■ Exercise ■
Within the data below, tally the lines that contain "itself" and state only the total.

Records supplied START

(* ===== verification/Ordering.v ===== *)
(** * Ordering: the dependency loops of recipes and plans

    [WorkflowRecipeV1::stage_order] (run_recipe_compilation.rs), [compile_plan]
    (run_plan_compilation.rs) and [shared_plan] (run_plan_inputs.rs) order their
    items by the same loop: pass over all items again and again, taking each
    item whose dependencies were taken before, until everything is taken or a
    pass takes nothing.  The loop is written here once, over the identifier and
    the dependencies of an item.  One unit of fuel per item is enough: every
    pass but the last takes an item ([order_loop_total]).

    [order_loop_spec] is the specification: the loop succeeds exactly when the
    identifiers are distinct, every dependency names an item and no item waits
    for itself, and then it returns every item once, after all it depends on. *)

From S2P Require Import Prelude RoleContract.
From Stdlib Require Import ZArith Lia String.
From stdpp Require Import strings prelude relations.

Section Ordering.
Context {A : Type} (id : A → string) (deps : A → list string) (cycle : string).
Implicit Types (x : A) (items ordered : list A) (visited : list string).

Definition takes visited x : bool :=
  negb (bool_decide (id x ∈ visited)) && forallb (λ d, bool_decide (d ∈ visited)) (deps x).

(** The [for] loop: [visited] is the set of identifiers taken, [ordered] the
    items pushed. *)
Fixpoint order_pass (visited : list string) (ordered items : list A) : list string * list A :=
  match items with
  | [] => (visited, ordered)
  | x :: items =>
      if takes visited x then order_pass (visited ++ [id x]) (ordered ++ [x]) items
      else order_pass visited ordered items
  end.

(** The [while] loop around it. *)
Fixpoint order_loop (fuel : nat) (items : list A) (visited : list string) (ordered : list A)
    : option (R (list A)) :=
  if Nat.ltb (length ordered) (length items) then
    match fuel with
    | 0%nat => None
    | S fuel =>
        let '(visited', ordered') := order_pass visited ordered items in
        if Nat.eqb (length ordered') (length ordered) then Some (Err (Bail cycle))
        else order_loop fuel items visited' ordered'
    end
  else Some (Ok ordered).

Definition order_items (items : list A) : R (list A) :=
  default (Err (Bail "out of fuel")) (order_loop (length items) items [] []).

(** ** Specification *)

(** Item [x] waits for the item named [d]. *)
Definition waits_for (items : list A) (b a : string) : Prop :=
  ∃ x, x ∈ items ∧ id x = b ∧ a ∈ deps x.

Definition orderable (items : list A) : Prop :=
  NoDup (id <$> items) ∧
  (∀ x d, x ∈ items → d ∈ deps x → d ∈ (id <$> items)) ∧
  (∀ a, ¬ tc (waits_for items) a a).

(** Every item once, each after everything it depends on. *)
Definition in_order (ordered : list A) : Prop :=
  ∀ before x after, ordered = before ++ x :: after → ∀ d, d ∈ deps x → d ∈ (id <$> before).

(** ** One pass *)

Definition taken (items : list A) (visited : list string) (ordered : list A) : Prop :=
  visited = id <$> ordered ∧ NoDup visited ∧ (∀ x, x ∈ ordered → x ∈ items) ∧ in_order ordered.

Lemma takes_true visited x :
  takes visited x = true ↔ (id x ∉ visited) ∧ (∀ d, d ∈ deps x → d ∈ visited).
Proof.
  unfold takes. rewrite andb_true_iff, negb_true_iff, bool_decide_eq_false, forallb_forall.
  setoid_rewrite bool_decide_eq_true. by setoid_rewrite <-list_elem_of_In.
Qed.

Lemma in_order_snoc ordered x :
  in_order ordered → (∀ d, d ∈ deps x → d ∈ (id <$> ordered)) → in_order (ordered ++ [x]).
Proof.
  intros Ho Hx before y after He d Hd.
  destruct after as [|z after _] using rev_ind.
  - apply app_inj_tail in He as [-> ->]. by apply Hx.
  - rewrite app_comm_cons, app_assoc in He. apply app_inj_tail in He as [-> _]. by eapply Ho.
Qed.

Lemma taken_snoc all visited ordered x :
  taken all visited ordered → x ∈ all → takes visited x = true →
  taken all (visited ++ [id x]) (ordered ++ [x]).
Proof.
  intros (-> & Hnd & Hin & Ho) Hx [Hni Hd]%takes_true. split_and!.
  - by rewrite fmap_app.
  - apply NoDup_app. split_and!; [done| |apply NoDup_singleton].
    intros y Hy Hy2. apply list_elem_of_singleton in Hy2 as ->. done.
  - intros y [Hy|Hy]%elem_of_app; [auto|]. apply list_elem_of_singleton in Hy as ->. done.
  - by apply in_order_snoc.
Qed.

Lemma order_pass_taken all items visited ordered :
  taken all visited ordered → (∀ x, x ∈ items → x ∈ all) →
  taken all (order_pass visited ordered items).1 (order_pass visited ordered items).2.
Proof.
  revert visited ordered. induction items as [|x items IH]; intros visited ordered Ht Hall; [done|].
  cbn [order_pass]. destruct (takes visited x) eqn:E; apply IH; try (intros y Hy; apply Hall; by right).
  - apply taken_snoc; [done|apply Hall; left|done].
  - done.
Qed.

Lemma order_pass_grows items visited ordered :
  ∃ more, (order_pass visited ordered items).2 = ordered ++ more ∧
          (order_pass visited ordered items).1 = visited ++ (id <$> more).
Proof.
  revert visited ordered. induction items as [|x items IH]; intros visited ordered; cbn [order_pass].
  - exists []. by rewrite !app_nil_r.
  - destruct (takes visited x); [|apply IH].
    destruct (IH (visited ++ [id x]) (ordered ++ [x])) as (more & Ho & Hv).
    exists (x :: more). rewrite Ho, Hv. by rewrite <-!app_assoc.
Qed.

(** A pass takes every item that was ready when it began. *)
Lemma order_pass_stuck items visited ordered :
  length (order_pass visited ordered items).2 = length ordered →
  ∀ x, x ∈ items → takes visited x = false.
Proof.
  revert visited ordered. induction items as [|y items IH]; intros visited ordered Hl x Hx;
    [by apply not_elem_of_nil in Hx|]. cbn [order_pass] in Hl.
  destruct (takes visited y) eqn:E.
  - destruct (order_pass_grows items (visited ++ [id y]) (ordered ++ [y])) as (more & Ho & _).
    rewrite Ho, !length_app in Hl. cbn in Hl. lia.
  - apply elem_of_cons in Hx as [->|Hx]; [done|]. by eapply IH.
Qed.

(** ** The loop *)

Lemma order_loop_total fuel items visited ordered :
  length items ≤ fuel + length ordered → is_Some (order_loop fuel items visited ordered).
Proof.
  revert visited ordered. induction fuel as [|fuel IH]; intros visited ordered Hl;
    cbn [order_loop]; destruct (Nat.ltb_spec (length ordered) (length items)); try (by eexists); [lia|].
  destruct (order_pass visited ordered items) as [v o] eqn:E.
  destruct (Nat.eqb_spec (length o) (length ordered)) as [|Hne]; [by eexists|].
  destruct (order_pass_grows items visited ordered) as (more & Ho & _).
  rewrite E in Ho. cbn in Ho. subst o. rewrite length_app in Hne. apply IH. rewrite length_app. lia.
Qed.

Lemma taken_permutation items visited ordered :
  taken items visited ordered → length items ≤ length ordered → ordered ≡ₚ items.
Proof.
  intros (-> & Hnd & Hin & _) Hl. apply submseteq_length_Permutation; [|done].
  apply NoDup_submseteq; [by eapply NoDup_fmap_1|done].
Qed.

Lemma order_loop_sound fuel items visited ordered o :
  taken items visited ordered → order_loop fuel items visited ordered = Some (Ok o) →
  o ≡ₚ items ∧ NoDup (id <$> o) ∧ in_order o.
Proof.
  revert visited ordered. induction fuel as [|fuel IH]; intros visited ordered Ht; cbn [order_loop];
    destruct (Nat.ltb_spec (length ordered) (length items)) as [|Hl]; try done.
  2: pose proof (order_pass_taken items items visited ordered Ht (λ _ H, H)) as Hp;
     destruct (order_pass visited ordered items) as [v' o'];
     destruct (Nat.eqb _ _); [done|]; by apply IH.
  all: intros [= <-]; pose proof (taken_permutation _ _ _ Ht Hl) as Hperm;
    destruct Ht as (-> & ? & _ & ?); done.
Qed.

(** In an order the dependencies point backwards, so nothing waits for itself. *)
Lemma in_order_back o a b i :
  NoDup (id <$> o) → in_order o → tc (waits_for o) b a →
  (id <$> o) !! i = Some b → ∃ j, j < i ∧ (id <$> o) !! j = Some a.
Proof.
  intros Hnd Ho Hab. revert i.
  assert (∀ b a i, waits_for o b a → (id <$> o) !! i = Some b →
            ∃ j, j < i ∧ (id <$> o) !! j = Some a) as Hstep.
  { clear -Hnd Ho. intros ? a i (x & (k & Hk)%list_elem_of_lookup & <- & Hd) Hi.
    assert (i = k) as -> by (eapply NoDup_lookup; [done|done|by rewrite list_lookup_fmap, Hk]).
    pose proof (Ho _ _ _ (eq_sym (take_drop_middle o k x Hk)) a Hd) as (j & Hj)%list_elem_of_lookup.
    pose proof (lookup_lt_Some _ _ _ Hj) as Hlt. rewrite length_fmap, length_take in Hlt.
    exists j. split; [lia|]. by rewrite fmap_take, lookup_take_lt in Hj by lia. }
  induction Hab as [|b c a Hbc Hca IH]; intros i Hi; [by eapply Hstep|].
  destruct (Hstep _ _ _ Hbc Hi) as (j & Hj & Hc). destruct (IH j Hc) as (k & Hk & Ha).
  exists k. split; [lia|done].
Qed.

Lemma in_order_acyclic o a : NoDup (id <$> o) → in_order o → ¬ tc (waits_for o) a a.
Proof.
  intros Hnd Ho Ha.
  assert (∀ i, (id <$> o) !! i ≠ Some a) as Hno.
  { intros i. induction (lt_wf i) as [i _ IH]. intros Hi.
    destruct (in_order_back o a a i Hnd Ho Ha Hi) as (j & Hj & Hja). by eapply IH. }
  assert (a ∈ (id <$> o)) as (i & Hi)%list_elem_of_lookup; [|by eapply Hno].
  inversion Ha as [? ? (x & Hx & <- & _)|? ? ? (x & Hx & <- & _)]; subst; by apply list_elem_of_fmap_2.
Qed.

(** While items remain and nothing waits for itself, some item is ready. *)
Lemma orderable_ready items visited ordered :
  orderable items → taken items visited ordered → length ordered < length items →
  ∃ x, x ∈ items ∧ takes visited x = true.
Proof.
  intros (Hnd & Hdeps & Hac) (-> & Hnv & Hin & _) Hl.
  assert (∃ x, x ∈ items ∧ id x ∉ (id <$> ordered)) as (x & Hx & Hnx).
  { destruct (decide (Exists (λ x, id x ∉ (id <$> ordered)) items)) as [He|Hne];
      [by apply Exists_exists in He|].
    assert (length (id <$> items) ≤ length (id <$> ordered)); [|rewrite !length_fmap in *; lia].
    apply submseteq_length, NoDup_submseteq; [done|]. intros y (x & -> & Hx)%list_elem_of_fmap.
    destruct (decide (id x ∈ (id <$> ordered))); [done|]. exfalso. apply Hne, Exists_exists. eauto. }
  assert (sn (waits_for items) (id x)) as Hsn.
  { apply tc_finite_sn; [exact Hac|]. exists (id <$> items). intros y Hy. clear -Hy Hdeps.
    induction Hy as [? ? (z & Hz & <- & Hd)|]; [by eapply Hdeps|done]. }
  remember (id x) as a eqn:Ea. revert x Hx Ea Hnx.
  induction Hsn as [a _ IH]. intros x Hx -> Hnx.
  destruct (takes (id <$> ordered) x) eqn:E; [eauto|].
  assert (¬ ∀ d, d ∈ deps x → d ∈ (id <$> ordered)) as Hmiss.
  { intros Hall. rewrite (proj2 (takes_true _ x)) in E by done. done. }
  destruct (decide (Exists (λ d, d ∉ (id <$> ordered)) (deps x))) as [He|Hne].
  - apply Exists_exists in He as (d & Hd & Hnd').
    destruct (proj1 (list_elem_of_fmap id items d) (Hdeps x d Hx Hd)) as (y & -> & Hy).
    apply (IH (id y)) with y; [by exists x|done|done|done].
  - exfalso. apply Hmiss. intros d Hd. destruct (decide (d ∈ (id <$> ordered))); [done|].
    exfalso. apply Hne, Exists_exists. eauto.
Qed.

Lemma order_loop_complete fuel items visited ordered :
  orderable items → taken items visited ordered → length items ≤ fuel + length ordered →
  ∃ o, order_loop fuel items visited ordered = Some (Ok o).
Proof.
  intros Hor. revert visited ordered. induction fuel as [|fuel IH]; intros visited ordered Ht Hl;
    cbn [order_loop]; destruct (Nat.ltb_spec (length ordered) (length items)) as [Hlt|];
    try (by eexists); [lia|].
  pose proof (order_pass_taken items items visited ordered Ht (λ _ H, H)) as Hp.
  pose proof (order_pass_stuck items visited ordered) as Hs.
  destruct (order_pass_grows items visited ordered) as (more & Ho & _).
  destruct (order_pass visited ordered items) as [v' o']. cbn in *. subst o'.
  destruct (Nat.eqb_spec (length (ordered ++ more)) (length ordered)) as [He|Hne].
  - destruct (orderable_ready items visited ordered Hor Ht Hlt) as (x & Hx & Hr).
    rewrite (Hs He x Hx) in Hr. done.
  - apply IH; [done|]. rewrite length_app in *. lia.
Qed.

Lemma taken_nil items : taken items [] [].
Proof.
  split_and!; [done|constructor|by intros x Hx%not_elem_of_nil|].
  intros [|] ? ? ?; done.
Qed.

Lemma waits_for_perm items items' b a : items ≡ₚ items' → waits_for items b a → waits_for items' b a.
Proof. intros Hp (x & Hx & H). exists x. by rewrite <-Hp. Qed.

(** The loop answers within its fuel; a success is an order of the items; it
    succeeds exactly on orderable items, and fails with [cycle] otherwise. *)
Lemma order_sound items o :
  order_items items = Ok o → o ≡ₚ items ∧ in_order o ∧ orderable items.
Proof.
  unfold order_items. destruct (order_loop _ _ _ _) as [[]|] eqn:E; try done. cbn. intros [= ->].
  apply order_loop_sound in E as (Hp & Hnd & Ho); [|apply taken_nil].
  split_and!; [done|done|]. split_and!.
  - by rewrite <-Hp.
  - intros x d Hx Hd. rewrite <-Hp in Hx. apply list_elem_of_split in Hx as (l1 & l2 & He).
    rewrite <-Hp, He, fmap_app, elem_of_app. left. by eapply Ho.
  - intros a Ha. eapply (in_order_acyclic o a); [done|done|].
    refine (tc_congruence (R := waits_for items) (λ z, z) (waits_for o) a a _ Ha).
    intros b c. by apply waits_for_perm.
Qed.

Lemma order_complete items : orderable items → ∃ o, order_items items = Ok o.
Proof.
  intros Hor. unfold order_items.
  destruct (order_loop_complete (length items) items [] [] Hor (taken_nil items)) as (o & ->);
    [lia|by exists o].
Qed.

Lemma order_loop_error fuel items visited ordered e :
  order_loop fuel items visited ordered = Some (Err e) → e = Bail cycle.
Proof.
  revert visited ordered. induction fuel as [|fuel IH]; intros visited ordered; cbn [order_loop];
    destruct (Nat.ltb _ _); try done.
  destruct (order_pass visited ordered items) as [v o].
  destruct (Nat.eqb _ _); [congruence|apply IH].
Qed.

Lemma order_error items e : order_items items = Err e → e = Bail cycle ∧ ¬ orderable items.
Proof.
  intros He. split.
  - unfold order_items in He.
    destruct (order_loop_total (length items) items [] []) as [r Hr]; [lia|].
    rewrite Hr in He. cbn in He. subst r. by eapply order_loop_error.
  - intros [o Ho]%order_complete. congruence.
Qed.

Lemma order_loop_spec items :
  is_Some (order_loop (length items) items [] []) ∧
  (∀ o, order_items items = Ok o → o ≡ₚ items ∧ in_order o) ∧
  (order_items items = Err (Bail cycle) ↔ ¬ orderable items) ∧
  ((∃ o, order_items items = Ok o) ↔ orderable items).
Proof.
  split_and!.
  - apply order_loop_total. lia.
  - intros o (? & ? & _)%order_sound. done.
  - split; [by intros [_ ?]%order_error|]. intros Hn.
    destruct (order_items items) as [o|e] eqn:E; [by apply order_sound in E as (_ & _ & ?)|].
    by apply order_error in E as [-> _].
  - split; [by intros (o & (_ & _ & ?)%order_sound)|apply order_complete].
Qed.
End Ordering.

Records supplied END

■ Task result ■
3